[Work to complete] From the listing below, copy only the lines from the line that contains "None => false" to the line that contains "Section Requests.", counting those two lines as part of the copy.

§

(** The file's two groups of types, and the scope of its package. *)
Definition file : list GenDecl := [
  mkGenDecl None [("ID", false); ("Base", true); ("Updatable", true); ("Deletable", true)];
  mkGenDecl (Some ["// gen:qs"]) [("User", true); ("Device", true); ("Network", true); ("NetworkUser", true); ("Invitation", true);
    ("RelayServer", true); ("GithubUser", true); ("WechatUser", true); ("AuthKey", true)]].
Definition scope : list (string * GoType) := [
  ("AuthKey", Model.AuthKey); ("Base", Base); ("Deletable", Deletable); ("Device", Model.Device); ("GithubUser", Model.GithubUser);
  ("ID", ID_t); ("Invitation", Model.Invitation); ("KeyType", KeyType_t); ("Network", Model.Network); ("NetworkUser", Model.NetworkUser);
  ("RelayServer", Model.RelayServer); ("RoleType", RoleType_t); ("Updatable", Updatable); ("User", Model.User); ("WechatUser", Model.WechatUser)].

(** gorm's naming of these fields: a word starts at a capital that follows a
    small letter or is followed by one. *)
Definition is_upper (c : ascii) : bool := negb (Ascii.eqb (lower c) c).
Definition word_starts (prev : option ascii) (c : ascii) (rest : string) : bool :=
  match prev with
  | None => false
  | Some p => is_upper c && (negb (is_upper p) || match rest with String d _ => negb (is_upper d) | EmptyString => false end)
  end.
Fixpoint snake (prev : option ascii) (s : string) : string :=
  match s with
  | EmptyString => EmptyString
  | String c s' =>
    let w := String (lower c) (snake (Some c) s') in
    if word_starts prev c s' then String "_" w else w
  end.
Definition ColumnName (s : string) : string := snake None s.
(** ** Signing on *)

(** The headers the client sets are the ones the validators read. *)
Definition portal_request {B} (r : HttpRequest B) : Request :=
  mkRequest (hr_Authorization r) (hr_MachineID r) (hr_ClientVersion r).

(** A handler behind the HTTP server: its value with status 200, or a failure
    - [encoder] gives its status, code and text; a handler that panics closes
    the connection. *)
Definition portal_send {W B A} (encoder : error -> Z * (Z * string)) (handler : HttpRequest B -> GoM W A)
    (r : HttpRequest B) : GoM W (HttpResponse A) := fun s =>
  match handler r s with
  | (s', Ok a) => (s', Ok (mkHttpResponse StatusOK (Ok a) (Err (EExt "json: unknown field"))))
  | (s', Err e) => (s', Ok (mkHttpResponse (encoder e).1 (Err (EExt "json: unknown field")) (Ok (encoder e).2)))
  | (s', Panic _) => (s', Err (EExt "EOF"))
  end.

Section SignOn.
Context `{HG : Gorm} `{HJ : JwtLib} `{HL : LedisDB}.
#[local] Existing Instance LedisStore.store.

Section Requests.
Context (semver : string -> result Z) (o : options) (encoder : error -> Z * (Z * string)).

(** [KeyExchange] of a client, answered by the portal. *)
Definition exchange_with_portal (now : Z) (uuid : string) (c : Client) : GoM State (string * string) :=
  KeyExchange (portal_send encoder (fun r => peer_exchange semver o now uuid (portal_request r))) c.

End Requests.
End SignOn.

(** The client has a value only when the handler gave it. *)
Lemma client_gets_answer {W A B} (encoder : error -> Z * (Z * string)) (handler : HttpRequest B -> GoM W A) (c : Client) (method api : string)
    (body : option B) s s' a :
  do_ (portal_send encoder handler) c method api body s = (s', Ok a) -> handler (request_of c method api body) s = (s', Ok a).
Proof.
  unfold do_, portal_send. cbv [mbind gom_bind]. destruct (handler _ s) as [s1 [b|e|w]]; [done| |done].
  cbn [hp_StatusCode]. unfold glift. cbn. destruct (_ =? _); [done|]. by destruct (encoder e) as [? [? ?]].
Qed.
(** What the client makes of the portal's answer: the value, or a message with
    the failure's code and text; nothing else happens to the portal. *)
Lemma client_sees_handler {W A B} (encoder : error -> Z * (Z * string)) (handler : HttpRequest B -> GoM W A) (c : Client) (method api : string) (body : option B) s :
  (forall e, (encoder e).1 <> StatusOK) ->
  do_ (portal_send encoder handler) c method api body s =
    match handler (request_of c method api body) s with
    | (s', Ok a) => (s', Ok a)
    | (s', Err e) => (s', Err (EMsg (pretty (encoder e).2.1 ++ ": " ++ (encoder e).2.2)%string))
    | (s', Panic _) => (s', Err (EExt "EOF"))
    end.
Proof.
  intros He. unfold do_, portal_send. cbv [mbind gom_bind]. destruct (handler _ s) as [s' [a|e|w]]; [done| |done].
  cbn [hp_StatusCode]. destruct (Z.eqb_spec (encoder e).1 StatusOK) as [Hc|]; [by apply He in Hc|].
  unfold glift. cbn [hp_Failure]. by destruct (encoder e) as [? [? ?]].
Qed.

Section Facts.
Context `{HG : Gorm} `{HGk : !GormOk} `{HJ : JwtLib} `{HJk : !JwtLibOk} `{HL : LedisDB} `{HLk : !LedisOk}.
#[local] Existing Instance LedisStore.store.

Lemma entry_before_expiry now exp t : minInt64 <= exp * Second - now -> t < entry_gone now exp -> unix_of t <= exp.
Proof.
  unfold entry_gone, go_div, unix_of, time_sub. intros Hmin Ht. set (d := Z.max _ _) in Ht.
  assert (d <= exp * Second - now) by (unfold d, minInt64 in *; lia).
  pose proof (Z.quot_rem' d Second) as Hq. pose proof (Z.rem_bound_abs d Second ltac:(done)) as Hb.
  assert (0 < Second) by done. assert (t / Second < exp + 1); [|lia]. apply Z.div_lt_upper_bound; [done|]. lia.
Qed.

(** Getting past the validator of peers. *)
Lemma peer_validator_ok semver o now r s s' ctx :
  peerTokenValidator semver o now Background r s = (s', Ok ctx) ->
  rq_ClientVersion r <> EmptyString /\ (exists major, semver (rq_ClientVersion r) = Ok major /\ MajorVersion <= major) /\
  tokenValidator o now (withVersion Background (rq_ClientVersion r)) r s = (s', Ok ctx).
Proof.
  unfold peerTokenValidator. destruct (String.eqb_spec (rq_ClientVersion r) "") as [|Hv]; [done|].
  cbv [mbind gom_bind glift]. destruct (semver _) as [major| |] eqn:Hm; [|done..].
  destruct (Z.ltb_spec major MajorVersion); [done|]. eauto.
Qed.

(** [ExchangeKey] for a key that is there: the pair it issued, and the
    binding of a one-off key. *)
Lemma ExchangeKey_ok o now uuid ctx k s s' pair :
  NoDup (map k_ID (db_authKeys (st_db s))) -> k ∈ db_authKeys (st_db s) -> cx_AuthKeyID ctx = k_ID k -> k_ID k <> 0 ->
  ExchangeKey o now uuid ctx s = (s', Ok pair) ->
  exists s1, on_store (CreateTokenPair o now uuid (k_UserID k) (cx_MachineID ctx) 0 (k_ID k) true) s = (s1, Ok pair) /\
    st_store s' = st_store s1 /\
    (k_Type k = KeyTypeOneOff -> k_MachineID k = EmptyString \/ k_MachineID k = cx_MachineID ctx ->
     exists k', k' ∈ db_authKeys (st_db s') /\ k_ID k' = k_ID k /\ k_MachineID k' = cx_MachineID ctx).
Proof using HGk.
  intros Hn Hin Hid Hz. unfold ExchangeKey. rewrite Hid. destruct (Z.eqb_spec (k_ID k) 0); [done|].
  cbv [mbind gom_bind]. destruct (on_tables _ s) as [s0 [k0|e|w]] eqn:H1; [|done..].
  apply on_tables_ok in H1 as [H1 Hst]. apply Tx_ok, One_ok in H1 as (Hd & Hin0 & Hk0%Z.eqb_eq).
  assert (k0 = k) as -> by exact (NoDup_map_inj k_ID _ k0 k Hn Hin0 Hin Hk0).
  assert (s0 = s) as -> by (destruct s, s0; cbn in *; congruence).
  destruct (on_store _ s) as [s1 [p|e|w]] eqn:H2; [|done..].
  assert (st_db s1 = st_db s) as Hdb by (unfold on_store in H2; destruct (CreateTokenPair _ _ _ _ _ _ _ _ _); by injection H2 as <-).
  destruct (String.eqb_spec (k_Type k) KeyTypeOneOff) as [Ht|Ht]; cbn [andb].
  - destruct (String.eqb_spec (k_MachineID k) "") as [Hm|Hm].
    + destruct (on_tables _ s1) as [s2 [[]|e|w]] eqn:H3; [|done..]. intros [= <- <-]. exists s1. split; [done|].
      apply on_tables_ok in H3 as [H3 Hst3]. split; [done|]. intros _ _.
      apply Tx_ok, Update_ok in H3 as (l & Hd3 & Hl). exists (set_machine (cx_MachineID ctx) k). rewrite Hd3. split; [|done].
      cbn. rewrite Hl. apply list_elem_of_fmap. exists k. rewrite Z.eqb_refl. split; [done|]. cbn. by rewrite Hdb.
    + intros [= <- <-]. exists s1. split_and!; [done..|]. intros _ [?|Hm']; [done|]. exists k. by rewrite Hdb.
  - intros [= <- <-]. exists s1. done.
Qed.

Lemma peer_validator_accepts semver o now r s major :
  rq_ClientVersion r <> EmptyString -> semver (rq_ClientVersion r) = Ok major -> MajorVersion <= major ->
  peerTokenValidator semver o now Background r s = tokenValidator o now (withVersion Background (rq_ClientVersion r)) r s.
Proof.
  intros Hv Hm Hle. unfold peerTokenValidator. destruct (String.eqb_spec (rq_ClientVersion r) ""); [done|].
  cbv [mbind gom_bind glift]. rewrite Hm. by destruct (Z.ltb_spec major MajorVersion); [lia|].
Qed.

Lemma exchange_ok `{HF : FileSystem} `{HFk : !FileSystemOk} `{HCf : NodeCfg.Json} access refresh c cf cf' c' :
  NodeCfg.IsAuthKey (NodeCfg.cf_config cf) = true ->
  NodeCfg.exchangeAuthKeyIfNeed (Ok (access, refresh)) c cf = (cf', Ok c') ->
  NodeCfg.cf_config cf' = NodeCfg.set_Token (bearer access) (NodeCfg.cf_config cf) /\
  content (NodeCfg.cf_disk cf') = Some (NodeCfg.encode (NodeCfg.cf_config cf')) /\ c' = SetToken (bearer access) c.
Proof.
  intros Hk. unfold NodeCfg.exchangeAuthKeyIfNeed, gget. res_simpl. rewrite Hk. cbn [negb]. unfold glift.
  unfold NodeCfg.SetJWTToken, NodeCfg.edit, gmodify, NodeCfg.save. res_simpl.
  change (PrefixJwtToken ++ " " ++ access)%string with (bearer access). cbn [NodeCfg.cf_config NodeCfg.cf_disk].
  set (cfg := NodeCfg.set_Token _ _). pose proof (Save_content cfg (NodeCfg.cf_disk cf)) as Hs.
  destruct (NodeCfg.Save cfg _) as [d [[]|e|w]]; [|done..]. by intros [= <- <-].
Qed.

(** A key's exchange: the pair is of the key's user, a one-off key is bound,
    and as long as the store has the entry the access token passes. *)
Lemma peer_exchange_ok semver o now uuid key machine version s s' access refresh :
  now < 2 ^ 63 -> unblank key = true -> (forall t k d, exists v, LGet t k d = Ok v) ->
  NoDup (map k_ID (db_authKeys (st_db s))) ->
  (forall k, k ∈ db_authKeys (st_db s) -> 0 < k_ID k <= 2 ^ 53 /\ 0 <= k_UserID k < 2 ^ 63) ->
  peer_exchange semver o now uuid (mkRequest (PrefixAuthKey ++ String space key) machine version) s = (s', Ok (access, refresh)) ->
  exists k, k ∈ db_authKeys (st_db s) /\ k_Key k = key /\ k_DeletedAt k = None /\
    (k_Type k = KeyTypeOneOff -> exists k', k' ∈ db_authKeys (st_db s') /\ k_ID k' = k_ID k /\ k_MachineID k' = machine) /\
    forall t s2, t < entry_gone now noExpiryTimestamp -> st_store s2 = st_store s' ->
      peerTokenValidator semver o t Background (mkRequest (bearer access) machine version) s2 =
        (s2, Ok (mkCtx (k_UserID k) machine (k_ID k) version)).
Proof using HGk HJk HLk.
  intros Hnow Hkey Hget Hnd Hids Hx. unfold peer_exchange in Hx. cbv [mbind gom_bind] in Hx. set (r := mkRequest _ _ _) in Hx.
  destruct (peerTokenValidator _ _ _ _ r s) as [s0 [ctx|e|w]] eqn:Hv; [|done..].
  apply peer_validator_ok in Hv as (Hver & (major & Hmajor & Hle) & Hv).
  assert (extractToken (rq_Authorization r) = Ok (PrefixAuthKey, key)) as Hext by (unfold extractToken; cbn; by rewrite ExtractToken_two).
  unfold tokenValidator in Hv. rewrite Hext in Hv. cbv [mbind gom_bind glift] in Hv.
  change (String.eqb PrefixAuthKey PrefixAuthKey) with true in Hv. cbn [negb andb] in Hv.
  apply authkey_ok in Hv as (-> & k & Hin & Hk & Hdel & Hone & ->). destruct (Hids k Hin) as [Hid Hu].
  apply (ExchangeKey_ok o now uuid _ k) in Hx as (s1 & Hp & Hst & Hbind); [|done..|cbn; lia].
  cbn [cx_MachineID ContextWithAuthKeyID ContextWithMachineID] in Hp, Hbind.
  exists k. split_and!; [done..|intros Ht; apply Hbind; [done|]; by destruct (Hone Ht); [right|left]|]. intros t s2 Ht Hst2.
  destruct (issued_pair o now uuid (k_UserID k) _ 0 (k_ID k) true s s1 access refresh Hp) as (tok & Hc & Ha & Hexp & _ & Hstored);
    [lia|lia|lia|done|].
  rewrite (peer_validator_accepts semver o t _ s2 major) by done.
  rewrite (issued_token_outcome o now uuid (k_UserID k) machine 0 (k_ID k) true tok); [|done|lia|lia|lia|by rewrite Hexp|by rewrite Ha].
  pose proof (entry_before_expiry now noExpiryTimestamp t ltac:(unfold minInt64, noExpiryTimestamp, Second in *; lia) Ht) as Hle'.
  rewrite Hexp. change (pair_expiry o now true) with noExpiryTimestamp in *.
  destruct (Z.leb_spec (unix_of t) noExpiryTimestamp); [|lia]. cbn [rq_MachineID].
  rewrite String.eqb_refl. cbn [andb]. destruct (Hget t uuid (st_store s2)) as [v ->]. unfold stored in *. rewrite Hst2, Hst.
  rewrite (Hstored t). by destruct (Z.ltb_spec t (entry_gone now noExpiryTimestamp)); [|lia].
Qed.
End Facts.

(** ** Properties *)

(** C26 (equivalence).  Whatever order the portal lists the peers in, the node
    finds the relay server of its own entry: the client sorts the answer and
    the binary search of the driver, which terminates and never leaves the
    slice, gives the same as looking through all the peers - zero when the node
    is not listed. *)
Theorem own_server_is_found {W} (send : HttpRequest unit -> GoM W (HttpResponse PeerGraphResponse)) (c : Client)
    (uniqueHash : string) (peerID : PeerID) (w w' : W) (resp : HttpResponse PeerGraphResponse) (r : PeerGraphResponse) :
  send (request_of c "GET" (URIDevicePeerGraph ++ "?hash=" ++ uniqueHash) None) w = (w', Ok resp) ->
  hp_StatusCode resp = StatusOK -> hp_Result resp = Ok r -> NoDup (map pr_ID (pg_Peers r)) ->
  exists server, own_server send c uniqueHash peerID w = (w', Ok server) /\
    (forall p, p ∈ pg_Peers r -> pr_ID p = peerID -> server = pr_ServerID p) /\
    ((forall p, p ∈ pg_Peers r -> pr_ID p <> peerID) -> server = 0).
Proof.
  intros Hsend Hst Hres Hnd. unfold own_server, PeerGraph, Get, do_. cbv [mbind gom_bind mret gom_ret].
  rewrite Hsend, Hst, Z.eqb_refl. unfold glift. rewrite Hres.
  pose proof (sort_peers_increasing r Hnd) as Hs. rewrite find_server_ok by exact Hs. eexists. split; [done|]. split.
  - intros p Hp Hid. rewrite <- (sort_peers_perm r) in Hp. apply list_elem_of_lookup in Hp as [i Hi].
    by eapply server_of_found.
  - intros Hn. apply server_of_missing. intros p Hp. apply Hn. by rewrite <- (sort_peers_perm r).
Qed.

§

[Finished exercise]
  | None => false
  | Some p => is_upper c && (negb (is_upper p) || match rest with String d _ => negb (is_upper d) | EmptyString => false end)
  end.
Fixpoint snake (prev : option ascii) (s : string) : string :=
  match s with
  | EmptyString => EmptyString
  | String c s' =>
    let w := String (lower c) (snake (Some c) s') in
    if word_starts prev c s' then String "_" w else w
  end.
Definition ColumnName (s : string) : string := snake None s.
(** ** Signing on *)

(** The headers the client sets are the ones the validators read. *)
Definition portal_request {B} (r : HttpRequest B) : Request :=
  mkRequest (hr_Authorization r) (hr_MachineID r) (hr_ClientVersion r).

(** A handler behind the HTTP server: its value with status 200, or a failure
    - [encoder] gives its status, code and text; a handler that panics closes
    the connection. *)
Definition portal_send {W B A} (encoder : error -> Z * (Z * string)) (handler : HttpRequest B -> GoM W A)
    (r : HttpRequest B) : GoM W (HttpResponse A) := fun s =>
  match handler r s with
  | (s', Ok a) => (s', Ok (mkHttpResponse StatusOK (Ok a) (Err (EExt "json: unknown field"))))
  | (s', Err e) => (s', Ok (mkHttpResponse (encoder e).1 (Err (EExt "json: unknown field")) (Ok (encoder e).2)))
  | (s', Panic _) => (s', Err (EExt "EOF"))
  end.

Section SignOn.
Context `{HG : Gorm} `{HJ : JwtLib} `{HL : LedisDB}.
#[local] Existing Instance LedisStore.store.

Section Requests.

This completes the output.